**REQUIRED WORK:** Read through the entries below and copy each line where "mkParser" turns up.

┌─ RECORD EXCERPTS

(** * node-adb-wrapper: the logcat frame decoder and the line-feed corrector

    A shallow embedding of [LogcatParser] (Logcat.ts) and of
    [LineFeedTransform] (LineFeedTransform.ts), with the properties of the
    specification stated over it.

    - Bytes are [Byte.byte]; a [Buffer] is a [list byte].
    - The asynchronous decoder is a resumption: a tree whose nodes are the
      points where the decoder gives control back to the event loop
      ([await], the suspended [waitFor('readable')], [yield]).
    - The event loop is the function [drive]: it delivers the ['data'] and
      ['end'] notifications of the input stream to the decoder at those
      points, in the amounts a schedule prescribes. *)

From Stdlib Require Import String.
From Stdlib Require Import List Arith ZArith Lia Bool.

From Stdlib Require Import Init.Byte Strings.Byte.

Import ListNotations.

Set Implicit Arguments.

(* ================================================================== *)
(** ** Buffers *)

Module Buf.

(** [buf[i]]: a byte, or [undefined] past the end. *)
Definition at_ (buf : list byte) (i : nat) : option byte := nth_error buf i.

(** [buf.slice(start, end)] for indices that are not negative. *)
Definition slice (start end_ : nat) (buf : list byte) : list byte :=
  firstn (end_ - start) (skipn start buf).

(** [buf.slice(start)]. *)
Definition sliceFrom (start : nat) (buf : list byte) : list byte :=
  skipn start buf.

Definition byte_eqb (a b : byte) : bool := Byte.eqb a b.

(** [x == 0] for [x] a byte or [undefined]: [undefined == 0] is false. *)
Definition isZero (x : option byte) : bool :=
  match x with
  | Some b => byte_eqb b x00
  | None => false
  end.

Definition toZ (b : byte) : Z := Z.of_N (Byte.to_N b).

(** The byte at offset [i] as a number; the readers below are only applied
    to buffers that [read] returned, which have the requested length. *)
Definition num (buf : list byte) (i : nat) : Z := toZ (nth i buf x00).

Definition readUInt16LE (buf : list byte) : Z :=
  num buf 0 + 256 * num buf 1.

Definition readUInt32LE (buf : list byte) : Z :=
  num buf 0 + 256 * num buf 1 + 65536 * num buf 2 + 16777216 * num buf 3.

Definition readInt32LE (buf : list byte) : Z :=
  let u := readUInt32LE buf in
  if (u <? 2147483648)%Z then u else (u - 4294967296)%Z.

(** [buf.indexOf(0, from)]: the index of the first zero byte at or after
    [from], [None] for -1. *)
Fixpoint indexOfZeroAux (buf : list byte) (i : nat) : option nat :=
  match buf with
  | [] => None
  | b :: rest => if byte_eqb b x00 then Some i else indexOfZeroAux rest (S i)
  end.

Definition indexOfZero (buf : list byte) (from : nat) : option nat :=
  indexOfZeroAux (skipn from buf) from.

End Buf.

(* ================================================================== *)
(** ** Errors and log entries *)

Inductive Err : Type :=
| InsufficientBytesError
| InputStreamEndedError
| StreamDetachedError
| InvalidHeaderSize (headerSize : Z).

Definition isInsufficientBytes (e : Err) : bool :=
  match e with InsufficientBytesError => true | _ => false end.

Definition isInputStreamEnded (e : Err) : bool :=
  match e with InputStreamEndedError => true | _ => false end.

(** [LogEntry].  [id] is the optional property; [priority] is the byte found
    by the padding scan, or [undefined].  [tag] and [msg] are kept as the byte
    slices that [toString] is applied to: the UTF-8 decoding itself is not
    modelled.  It is a function of the slice, so that equal slices give equal
    strings, but it is not one-to-one (any byte that is not UTF-8 becomes
    U+FFFD): a statement about the content of a tag or a message is made for
    slices of bytes below 0x80 ([ascii]), on which the string has one
    character per byte, the character of that code.  The [time] property is a
    [Date] computed from [sec] and [nsec] alone in floating point; it is left
    out. *)
Record LogEntry : Type := mkLogEntry {
  pid : Z;
  tid : Z;
  sec : Z;
  nsec : Z;
  id : option Z;
  priority : option byte;
  tag : list byte;
  msg : list byte
}.

(* ================================================================== *)
(** ** The state of a [LogcatParser] *)

Record Parser : Type := mkParser {
  buffer : list byte;
  cursor : nat;
  bytesToRead : nat;
  ended : bool
}.

Definition bytesAvailable (s : Parser) : nat := length (buffer s) - cursor s.

Definition clearBuffer (s : Parser) : Parser :=
  mkParser [] 0 0 (ended s).

Definition rollBuffer (s : Parser) : Parser :=
  mkParser (Buf.sliceFrom (cursor s) (buffer s)) 0 (bytesToRead s) (ended s).

(** [onData]: the new state, and whether ['readable'] was notified. *)
Definition onData (data : list byte) (s : Parser) : Parser * bool :=
  let s1 := mkParser (buffer s ++ data) (cursor s) (bytesToRead s) (ended s) in
  if bytesToRead s1 <=? bytesAvailable s1
  then (mkParser (buffer s1) (cursor s1) 0 (ended s1), true)
  else (s1, false).

(** [onEnd]: the flag is set; the waiter of ['readable'], if any, is aborted
    with [InputStreamEndedError] (see [wake]). *)
Definition onEnd (s : Parser) : Parser :=
  mkParser (buffer s) (cursor s) (bytesToRead s) true.

(** [_read]. *)
Definition _read (size : nat) (s : Parser) : list byte * Parser :=
  let end_ := cursor s + size in
  (Buf.slice (cursor s) end_ (buffer s),
   mkParser (buffer s) end_ (bytesToRead s) (ended s)).

(* ================================================================== *)
(** ** Resumptions *)

(** How a read suspended in [eventBarrier.waitFor('readable')] is woken:
    by [notify], or by [abort] with an error. *)
Inductive Wake : Type :=
| Notified
| Aborted (e : Err).

(** What a piece of decoder code does when run from a state: it returns,
    throws, or stops at a point where the event loop runs other callbacks
    before the code goes on.
    - [Pause]: an [await] whose promise is already settled;
    - [Await]: suspended in [waitFor('readable')] until woken;
    - [Yield]: the generator has produced an entry and waits for [next()];
    - [Diverge]: the fuel of a loop of the model ran out. *)
Inductive Res (A : Type) : Type :=
| Ret (a : A) (s : Parser)
| Raise (e : Err) (s : Parser)
| Pause (s : Parser) (k : Parser -> Res A)
| Await (s : Parser) (k : Wake -> Parser -> Res A)
| Yield (entry : LogEntry) (s : Parser) (k : Parser -> Res A)
| Diverge.

Arguments Raise {A} e s.

Arguments Diverge {A}.

Definition M (A : Type) : Type := Parser -> Res A.

Fixpoint bindRes {A B : Type} (r : Res A) (f : A -> M B) : Res B :=
  match r with
  | Ret a s => f a s
  | Raise e s => Raise e s
  | Pause s k => Pause s (fun s' => bindRes (k s') f)
  | Await s k => Await s (fun w s' => bindRes (k w s') f)
  | Yield entry s k => Yield entry s (fun s' => bindRes (k s') f)
  | Diverge => Diverge
  end.

(** [try { r } catch(err) { h err }]. *)
Fixpoint catchRes {A : Type} (r : Res A) (h : Err -> M A) : Res A :=
  match r with
  | Ret a s => Ret a s
  | Raise e s => h e s
  | Pause s k => Pause s (fun s' => catchRes (k s') h)
  | Await s k => Await s (fun w s' => catchRes (k w s') h)
  | Yield entry s k => Yield entry s (fun s' => catchRes (k s') h)
  | Diverge => Diverge
  end.

(** [await p] for the promise [p] of an async call: when the call has
    settled, the caller goes on in a later turn of the event loop. *)
Fixpoint awaitRes {A : Type} (r : Res A) : Res A :=
  match r with
  | Ret a s => Pause s (fun s' => Ret a s')
  | Raise e s => Pause s (fun s' => Raise e s')
  | Pause s k => Pause s (fun s' => awaitRes (k s'))
  | Await s k => Await s (fun w s' => awaitRes (k w s'))
  | Yield entry s k => Yield entry s (fun s' => awaitRes (k s'))
  | Diverge => Diverge
  end.

Definition ret {A : Type} (a : A) : M A := fun s => Ret a s.

Definition raise {A : Type} (e : Err) : M A := fun s => Raise e s.

Definition bind {A B : Type} (m : M A) (f : A -> M B) : M B :=
  fun s => bindRes (m s) f.

Definition tryCatch {A : Type} (m : M A) (h : Err -> M A) : M A :=
  fun s => catchRes (m s) h.

Definition await {A : Type} (m : M A) : M A := fun s => awaitRes (m s).

Definition yield (entry : LogEntry) : M unit :=
  fun s => Yield entry s (fun s' => Ret tt s').

Definition get : M Parser := fun s => Ret s s.

Definition modify (f : Parser -> Parser) : M unit := fun s => Ret tt (f s).

Declare Scope parser_scope.

Delimit Scope parser_scope with parser.

Notation "x <- m ;; k" := (bind m (fun x => k))
  (at level 61, m at next level, right associativity) : parser_scope.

└─

**WRITTEN SOLUTION:**
Record Parser : Type := mkParser {
  mkParser [] 0 0 (ended s).
  mkParser (Buf.sliceFrom (cursor s) (buffer s)) 0 (bytesToRead s) (ended s).
  let s1 := mkParser (buffer s ++ data) (cursor s) (bytesToRead s) (ended s) in
  then (mkParser (buffer s1) (cursor s1) 0 (ended s1), true)
  mkParser (buffer s) (cursor s) (bytesToRead s) true.
   mkParser (buffer s) end_ (bytesToRead s) (ended s)).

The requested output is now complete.